15

The following morning Meecham reached his office a little after ten o’clock. The secretary whose services he shared with the two senior partners in the firm was behind her typewriter, a thin, stringy-haired, vivacious girl with glasses.

She looked at him with highly exaggerated surprise. “My goodness, it’s Mr. Meecham. I hardly recognized you, it’s been so long.”

“I’m a little too tired for banter this morning, Mrs. Christy.”

“Wild night?”

“Pretty wild.”

“At your age. Well. Here’s the score board. Mr. Cranston is howling mad because his wife bought an antique highboy, and Mr. Post just went home with a migraine because the Doretto case has been dismissed. And there’s a girl waiting in your office, a blonde.”

“Who’s the girl?”

“A Miss Dwyer. She’s been waiting nearly an hour. I gave her a copy of Fortune to read. She looked like the intellectual type.”

“She’s not.”

He opened the opaque glass door of his office. It had his name on it, Eric J. Meecham, in firm black letters, and whenever he saw it he felt a little firmer himself, sharp and clear around the edges.

His office was small and overfurnished, but it had a wide window with a leather-covered seat as long as a couch, where you could sit and watch the street, five stories below, or the sky, a stone’s throw away.

Alice was watching the street, her chin cupped in her hand.
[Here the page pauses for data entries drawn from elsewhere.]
(** Suspending an active managed task then resuming it, each on the crontab as it
    is read back, always succeeds and gives the crontab back: the task keeps its
    identifier, its line and its place, every other line is as before, and only the
    spaces around the marker may have gone.  In between the same task is found,
    disabled. *)
Theorem suspend_resume owner lines records id task random :
  parseRecords owner lines = Ok records → findRecord records id = Some task →
  rec_managed task = true → rec_enabled task = true → free nl lines → free cr lines →
  ∃ suspended records1 task1 resumed l1 raw l3,
    edit "suspend" id "" "" random lines records = Ok suspended ∧ ed_id suspended = id ∧
    parseRecords owner (splitContent (content_of (ed_lines suspended))) = Ok records1 ∧
    findRecord records1 id = Some task1 ∧ rec_enabled task1 = false ∧ rec_line task1 = rec_line task ∧
    edit "resume" id "" "" random (splitContent (content_of (ed_lines suspended))) records1 = Ok resumed ∧
    lines = l1 ++ [raw; rec_line task] ++ l3 ∧ trim_space raw = activeMarker id ∧
    ed_lines resumed = l1 ++ [activeMarker id; rec_line task] ++ l3.
Proof.
  intros Hp Hf Hman Hen Hn Hc.
  destruct (focus_of _ _ _ _ _ Hp Hf) as (l1 & mid & l3 & rs1 & rs3 & o1 & o2 & Hfoc).
  pose proof (findRecord_unique _ _ _ Hf) as (_ & Hid & _).
  pose proof Hfoc as (-> & Hmid & -> & Hs & He & Hb & _).
  rewrite Hid, Hen, Hman in Hb. apply block_active_lines in Hb as (raw & u & -> & Hraw & Hm & Hnt & Hj).
  pose proof (no_task_nonempty _ Hnt) as Hne.
  assert (contains_byte nl (rec_line task) = false ∧ contains_byte cr (rec_line task) = false) as [Hln Hlc].
  { apply free_app in Hn as [_ [Hn _]%free_app], Hc as [_ [Hc _]%free_app].
    by inv Hn; inv Hc; repeat match goal with Hx : Forall _ (_ :: _) |- _ => inv Hx end. }
  pose proof (suspended_block owner id _ _ _ _ Hm Hne Hlc Hln Hj) as Hsb.
  assert (free nl [suspendedMarker id (rec_line task)] ∧ free cr [suspendedMarker id (rec_line task)]) as [Hfn Hfc]
    by (split; repeat constructor; apply suspended_free; auto).
  destruct (records_replace _ _ _ _ _ _ _ _ _ _ _ _ _ _ _ _ _ Hfoc Hman Hsb) as (rs3' & Hp1 & Hst).
  set (task1 := Rec id (rec_line task) _ _ _ _ false true) in Hp1.
  assert (splitContent (content_of (l1 ++ [suspendedMarker id (rec_line task)] ++ l3)) =
          l1 ++ [suspendedMarker id (rec_line task)] ++ l3) as Hback.
  { apply splitContent_content;
      [exact (free_middle nl l1 _ l3 _ Hn Hfn)|exact (free_middle cr l1 _ l3 _ Hc Hfc)|].
    by destruct l1 as [|? [|]]. }
  exists (mkEdition id false (l1 ++ [suspendedMarker id (rec_line task)] ++ l3)), (rs1 ++ task1 :: rs3'), task1,
    (mkEdition id true (l1 ++ [activeMarker id; rec_line task] ++ l3)), l1, raw, l3.
  assert (findRecord (rs1 ++ task1 :: rs3') id = Some task1) as Hf1 by (exact (findRecord_replaced rs1 task rs3 id task1 rs3' Hf eq_refl Hst)).
  cbn [ed_lines ed_id]. rewrite Hback. split_and!; try done.
  - rewrite (edit_task "suspend" id "" "" random _ _ task id ltac:(done) Hf) by (by rewrite Hman).
    assert (replacement "suspend" id "" "" task = Ok (false, [suspendedMarker id (rec_line task)])) as ->
      by (unfold replacement; by rewrite Hen).
    unfold res_map, res_bind. cbn [fst snd]. rewrite Hs.
    rewrite (replace_focus l1 [raw; rec_line task] l3 [suspendedMarker id (rec_line task)]) by done. done.
  - rewrite (edit_task "resume" id "" "" random _ _ task1 id ltac:(done) Hf1) by done.
    assert (replacement "resume" id "" "" task1 = Ok (true, [activeMarker id; rec_line task])) as -> by reflexivity.
    unfold res_map, res_bind. cbn [fst snd].
    rewrite (replace_focus l1 [suspendedMarker id (rec_line task)] l3 [activeMarker id; rec_line task]
      (rec_end task1) ltac:(done) eq_refl : replace _ (rec_start task1) _ _ = _). done.
Qed.

(** ** The whole handler *)

Section handler.
Context `{CronPrograms} `{UnicodeCase} `{!CronLaws}.
Context (b : Paths) (decode : string → option (list string * option ExecutionResult)) (t : Tree).
Implicit Types (a : Answers) (h : Host).

Definition no_effect h h' : Prop := tables h' = tables h ∧ units h' = units h.

Lemma createBackupTask_quiet a args h out h' : createBackupTask b a args h = (out, h') → no_effect h h'.
Proof.
  unfold createBackupTask, create_failed, refuse, no_effect.
  destruct (atoi (arg args 7)), (atoi (arg args 10)), (parse_bool (arg args 11)); try by intros [= <- <-].
  match goal with |- context [if ?c then _ else _] => destruct c end; [by intros [= <- <-]|].
  destruct (newUUID (random a)); [|by intros [= <- <-]].
  destruct (Backup.Validate _); [by intros [= <- <-]|].
  destruct (secureExecutable a _); simpl; [|by intros [= <- <-]].
  destruct (grants a TaskDirectoryCheck), (grants a TaskFile), (grants a CronFile); simpl; by intros [= <- <-].
Qed.

Lemma deleteBackupTask_quiet a id h out h' : deleteBackupTask b a id h = (out, h') → no_effect h h'.
Proof.
  unfold deleteBackupTask, refuse, no_effect. destruct (managedID id); simpl; [|by intros [= <- <-]].
  destruct (host_files h !! task_path b id); [|by intros [= <- <-]].
  match goal with |- context [if ?c then _ else _] => destruct c end; [by intros [= <- <-]|].
  destruct (grants a RemoveTask); simpl; by intros [= <- <-].
Qed.

Lemma execute_cases a command args h out h' :
  execute b decode t a command args h = (out, h') →
  no_effect h h' ∨ (command = "backup-run" ∧ runBackupTask b a (arg args 0) h = (out, h')) ∨
  ((command ∉ ["info"; "status"; "jobs"; "users"; "run-result"; "backup-create"; "backup-delete"; "backup-run"]) ∧
   manage b a command args h = (out, h')).
Proof.
  unfold execute, refuse. match goal with |- context [if ?c then _ else _] => destruct c end;
    [intros [= <- <-]; by left|].
  destruct (String.eqb_spec command "info"); [case_match; intros [= <- <-]; by left|].
  destruct (String.eqb_spec command "status"); [intros [= <- <-]; by left|].
  destruct (String.eqb_spec command "jobs"); [case_match; intros [= <- <-]; by left|].
  destruct (String.eqb_spec command "users"); [case_match; intros [= <- <-]; by left|].
  destruct (String.eqb_spec command "run-result"); [intros [= <- <-]; by left|].
  destruct (String.eqb_spec command "backup-create"); [intros ?%createBackupTask_quiet; by left|].
  destruct (String.eqb_spec command "backup-delete"); [intros ?%deleteBackupTask_quiet; by left|].
  destruct (String.eqb_spec command "backup-run"); [auto|]. intros Hm. right. right. split; [|done].
  rewrite !not_elem_of_cons. split_and!; try done. apply not_elem_of_nil.
Qed.

(** What a command may start: the enabled task it names, as its owner, or the backup
    it names, as root. *)
Inductive started a h (command : string) (args : list string) : list string → Prop :=
| started_task records task execution :
    command = "run" → manageable (user_files a) (arg args 0) →
    parseRecords (arg args 0) (splitContent (table_text h (arg args 0))) = Ok records →
    findRecord records (arg args 1) = Some task → rec_enabled task = true →
    started a h command args (unit_arguments b execution (arg args 0) (rec_command task))
| started_backup execution :
    command = "backup-run" → managedID (arg args 0) = true → host_files h !! task_path b (arg args 0) ≠ None →
    started a h command args (unit_arguments b execution "root" (BackupExecutable b +++ " " +++ arg args 0)).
The morning sun had turned her hair to tinsel, and Meecham wondered whether she bleached it a little. The thought of the small deception pleased him. It seemed to him charming and feminine for a woman to improve on nature.

“Hello.”

She jumped in surprise at the sound of his voice and made a motion to get up.

“No, don’t move,” Meecham said. “You look pretty.”

“Do I?”

“I should hire you to come and sit there by the hour.”

She gazed at him, unsmiling. “I wish you wouldn’t say smooth things to me.”

“Why not?”

“It puts me off, makes me feel that you’re ordinary. Anyone can be smooth, it’s just words.”

“You’re cross because I kept you waiting.”

“I guess,” she said. “A little.”

He sat down beside her on the window seat. “You shouldn’t be.”

“I kept listening for you so hard, I... well, that’s a bad sign, isn’t it?”

“Very bad.”

He took both her hands and held them against his chest. They looked down at the street together, remote and serene, like angels on a cloud.

Alice stirred finally. “Naturally it isn’t going to work out.”

“Naturally. What isn’t?”

“You know. Even if you feel the same way as I do. Everything’s against it. I don’t like the town and the climate’s terrible and I’m so far from home. And then you’re not very young any more and they say the older a man gets the less adjustable he is to marriage. Naturally it won’t work out.”

“Naturally.”

“You don’t have to keep repeating that word.”

“I’m agreeing with you. You’re such a sensible young woman, I have to. Of course, there are a few other points you didn’t mention. You can’t cook, for one thing. And you bleach your hair.”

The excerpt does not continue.